(DATASET EXCERPTS Opens)

(** On the image of scenario 1. *)
Lemma ufsHeaderInit_header_witness :
  let h := ufsHeaderGet image1 in
  load32 (magicNumber h) fresh_image = Ret UFS_MAGIC_NUMBER fresh_image /\
  load32 (version h) fresh_image = Ret UFS_INDEX_VERSION fresh_image /\
  load64 (sizes h UFS_TYPES_FILE) fresh_image = Ret 1 fresh_image /\
  load64 (sizes h UFS_TYPES_AREA) fresh_image = Ret 1 fresh_image /\
  load64 (sizes h UFS_TYPES_NODE) fresh_image = Ret 1 fresh_image /\
  load64 (sizes h UFS_TYPES_STRING) fresh_image = Ret 64 fresh_image /\
  (let '(o_file, o_area, o_node, o_string) := table_offsets small_request in
   load64 (offsets h UFS_TYPES_FILE) fresh_image = Ret o_file fresh_image /\
   load64 (offsets h UFS_TYPES_AREA) fresh_image = Ret o_area fresh_image /\
   load64 (offsets h UFS_TYPES_NODE) fresh_image = Ret o_node fresh_image /\
   load64 (offsets h UFS_TYPES_STRING) fresh_image = Ret o_string fresh_image).
Proof.
  apply (ufsHeaderInit_header (Some "/tmp/img"%string) small_request
           sys_ok empty_world fresh_image 1%positive).
  - unfold request_in_range, small_request. cbn. lia.
  - by_computation.
Defined.

(** ** What the stores leave untouched *)

Lemma drop_poke_after (k n off : nat) (v : Z) (bs : list byte) :
  (off + n <= k)%nat -> (off + n <= length bs)%nat ->
  drop k (poke n off v bs) = drop k bs.
Proof.
  intros H Hl. unfold poke, splice. rewrite app_assoc.
  rewrite drop_app_ge
    by (rewrite length_app, length_take, length_le_split; lia).
  rewrite drop_drop. f_equal.
  rewrite length_app, length_take, !length_le_split. lia.
Qed.

Lemma mount_bytes_frame (req : ufsHeaderSizeRequestStruct) (bs : list byte) :
  (80 <= length bs)%nat -> drop 80 (mount_bytes req bs) = drop 80 bs.
Proof.
  intros Hl. unfold mount_bytes.
  destruct (table_offsets req) as [[[o_file o_area] o_node] o_string].
  set (b1 := poke 4 8 UFS_MAGIC_NUMBER bs).
  assert (L1 : length b1 = length bs) by (apply length_poke; lia).
  set (b2 := poke 4 12 UFS_INDEX_VERSION b1).
  assert (L2 : length b2 = length bs) by (unfold b2; rewrite length_poke; lia).
  set (b3 := poke 8 16 (numFiles req) b2).
  assert (L3 : length b3 = length bs) by (unfold b3; rewrite length_poke; lia).
  set (b4 := poke 8 24 (numAreas req) b3).
  assert (L4 : length b4 = length bs) by (unfold b4; rewrite length_poke; lia).
  set (b5 := poke 8 32 (numNodes req) b4).
  assert (L5 : length b5 = length bs) by (unfold b5; rewrite length_poke; lia).
  set (b6 := poke 8 40 (numStrBytes req) b5).
  assert (L6 : length b6 = length bs) by (unfold b6; rewrite length_poke; lia).
  set (b7 := poke 8 48 o_file b6).
  assert (L7 : length b7 = length bs) by (unfold b7; rewrite length_poke; lia).
  set (b8 := poke 8 56 o_area b7).
  assert (L8 : length b8 = length bs) by (unfold b8; rewrite length_poke; lia).
  set (b9 := poke 8 64 o_node b8).
  assert (L9 : length b9 = length bs) by (unfold b9; rewrite length_poke; lia).
  rewrite drop_poke_after by lia.
  unfold b9; rewrite drop_poke_after by lia.
  unfold b8; rewrite drop_poke_after by lia.
  unfold b7; rewrite drop_poke_after by lia.
  unfold b6; rewrite drop_poke_after by lia.
  unfold b5; rewrite drop_poke_after by lia.
  unfold b4; rewrite drop_poke_after by lia.
  unfold b3; rewrite drop_poke_after by lia.
  unfold b2; rewrite drop_poke_after by lia.
  unfold b1; rewrite drop_poke_after by lia. reflexivity.
Qed.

(DATASET EXCERPTS Closes)

### AIM OF THE TASK
The listing above holds a line with "sys_ok empty_world fresh_image" and a line with "intros H Hl.". Print the stretch from the first through the second, exactly and alone.

### RESULT BELOW
           sys_ok empty_world fresh_image 1%positive).
  - unfold request_in_range, small_request. cbn. lia.
  - by_computation.
Defined.

(** ** What the stores leave untouched *)

Lemma drop_poke_after (k n off : nat) (v : Z) (bs : list byte) :
  (off + n <= k)%nat -> (off + n <= length bs)%nat ->
  drop k (poke n off v bs) = drop k bs.
Proof.
  intros H Hl. unfold poke, splice. rewrite app_assoc.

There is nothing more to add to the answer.